Screening as a diagnostic tool has not been disputed, but the data hasn’t supported its use as a pre-emptive strike for all women to use against breast cancer mortality. Yet, a followup about the Komen campaign from the Breast Cancer Consortium pointed out that in the months since the uproar about the charity’s science denialism, Komen started to remove evidence of the “Get Screened Now” campaign. The URL in the advertisement komen.org/getscreened vanished from the website and now points to the default home page. A related “Promise-Action” page no longer links to the primary website, but it still comes up in a list if you enter “promise-action” in the Komen search box. http://ww5.komen.org/promise-action.html.
“Komen has been so successful in spreading the message that mammograms are the key to surviving breast cancer,” BCC writes, “that without an equally strong campaign to clarify the overstatement, misinformation about mammograms will continue to abound within the Komen empire and beyond.” As of August 7th, 2013 we can add this most recent Facebook announcement to the running list of Komen materials still using the same distorted and exaggerated messaging about screening.
Note: This essay was edited since its original posting.
When is this distorted and exaggerated messaging from Komen going to stop? They just keep repeating the same mistakes. It’s systemic.
It’s astonishing. First the organization denies any problem. Then it slowly removes evidence of the advertisement from key areas. Then it keeps using the messaging, piecemeal, in its materials. Enough it enough.
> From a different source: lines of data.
(** X13: what the crop selector can do with a table.  With a table that is
    not empty, a category picked among its categories and a stage among the
    three stages, the selector either returns the Kc stored in the table
    under the picked category, a crop of that category and the stage key
    ("init", "mid" or "end") of the picked label, and shows it; or it ends
    with a KeyError, for [None] when there is no crop at the picked
    position, or for the stage key when the crop has no Kc for that stage.
    The lookup of the category never fails. *)
Theorem crop_selector_outcomes
  (db : Sidebar.crop_table) (pick_category pick_crop pick_stage : nat) :
  (pick_category < List.length db)%nat ->
  (pick_stage < 3)%nat ->
  exists category crops label stage_key,
    In (category, crops) db /\
    In (label, stage_key) Sidebar.stage_options /\
    (stage_key = "init" \/ stage_key = "mid" \/ stage_key = "end")%string /\
    ((exists crop stages k,
        In (crop, stages) crops /\ In (stage_key, k) stages /\
        Sidebar.crop_config db pick_category pick_crop pick_stage
        = ([Sidebar.KcInfo k (Some label)],
           Ok {| Sidebar.crop_name := Some crop; Sidebar.kc := k |})) \/
     (nth_error (Sidebar.keys crops) pick_crop = None /\
      Sidebar.crop_config db pick_category pick_crop pick_stage
      = ([], Raise (KeyError "None"))) \/
     (exists crop stages,
        In (crop, stages) crops /\
        (forall k, ~ In (stage_key, k) stages) /\
        Sidebar.crop_config db pick_category pick_crop pick_stage
        = ([], Raise (KeyError stage_key)))).
Proof.
  intros Hcat Hstage.
  destruct (nth_error (Sidebar.keys db) pick_category) as [category |] eqn:Ec.
  2: { apply nth_error_None in Ec. unfold Sidebar.keys in Ec.
       rewrite length_map in Ec. lia. }
  destruct (key_has_value db _ _ Ec) as [Hin [crops Hcrops]].
  destruct (stage_box pick_stage Hstage)
    as (label & stage_key & Hlabel & Hkey & Hopt & Hkeys).
  exists category, crops, label, stage_key.
  split; [now apply dict_get_In |]. split; [exact Hopt |].
  split; [exact Hkeys |].
  assert (Hrun : Sidebar.crop_config db pick_category pick_crop pick_stage
                 = match
                     rbind (Sidebar.dict_get_opt crops
                              (nth_error (Sidebar.keys crops) pick_crop))
                       (fun stages =>
                          rbind (Sidebar.dict_get stages stage_key)
                            (fun k =>
                               Ok {| Sidebar.crop_name :=
                                       nth_error (Sidebar.keys crops) pick_crop;
                                     Sidebar.kc := k |}))
                   with
                   | Ok choice =>
                       ([Sidebar.KcInfo (Sidebar.kc choice) (Some label)],
                        Ok choice)
                   | Raise e => ([], Raise e)
                   end).
  { unfold Sidebar.crop_config.
    destruct db as [| entry db]; [simpl in Hcat; lia |].
    unfold Sidebar.selectbox in Hlabel |- *. cbv zeta.
    rewrite Ec, Hin, Hlabel, Hcrops.
    unfold rbind at 1. cbv beta iota.
    unfold Sidebar.dict_get_opt at 1. cbv beta iota. rewrite Hkey.
    reflexivity. }
  destruct (nth_error (Sidebar.keys crops) pick_crop) as [crop |] eqn:Ek.
  2: { right. left. split; [reflexivity | exact Hrun]. }
  destruct (key_has_value crops _ _ Ek) as [_ [stages Hstages]].
  unfold Sidebar.dict_get_opt in Hrun. rewrite Hstages in Hrun.
  unfold rbind at 1 in Hrun. cbv beta iota in Hrun.
  destruct (Sidebar.dict_get stages stage_key) as [k | e] eqn:Es.
  - left. exists crop, stages, k.
    split; [now apply dict_get_In |]. split; [now apply dict_get_In |].
    exact Hrun.
  - right. right. exists crop, stages.
    split; [now apply dict_get_In |].
    split; [intros k Hk; apply dict_get_misses with (1 := Es) (2 := Hk) |].
    rewrite (dict_get_raises _ _ _ Es) in Hrun. exact Hrun.
Qed.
So if early detection does not save lives and mammograms are not necessary what is your recommended approach to being screened and/or treated for breast cancer?
Dear Confused: Thank you for your question. From everything I’ve researched on the topic, what’s clear to me is that a one-size-fits-all approach to screening hasn’t worked, and screening is a personal decision based on individual risk profiles. Here is a good piece by H.G. Welch MD that I think makes sense. It acknowledges that the mortality benefit of mammography is much smaller, and the harm of overdiagnosis much larger, than has been previously recognized; it calls for recognizing the harms and benefits of screening; and it recommends redesigning screening protocols to reduce overdiagnosis or stop population-wide screening completely. “Screening could be targeted instead to those at the highest risk of dying from breast cancer — women with strong family histories or genetic predispositions to the disease. These are the women who are most likely to benefit and least likely to be overdiagnosed.” Screening as a diagnostic tool has not been disputed, but the data hasn’t supported its use as a pre-emptive strike for all women to use against breast cancer mortality. People in high-risk categories are most likely to benefit. There is more information on this site about the mammography controversy if you want to read more. — Gayle Sulik
Its much clearer now. From reading this article and one similar to it I got the impression that mammography and chemo/radiation treatment should be thrown out the door. What you are saying is that such screenings/treatments should be rethought so persons who don’t need it don’t have to endure these services unnecessarily. Gotcha 🙂
Yes. In fact, I’ll add this explanation to the post in case others were also confused. Thank you, again!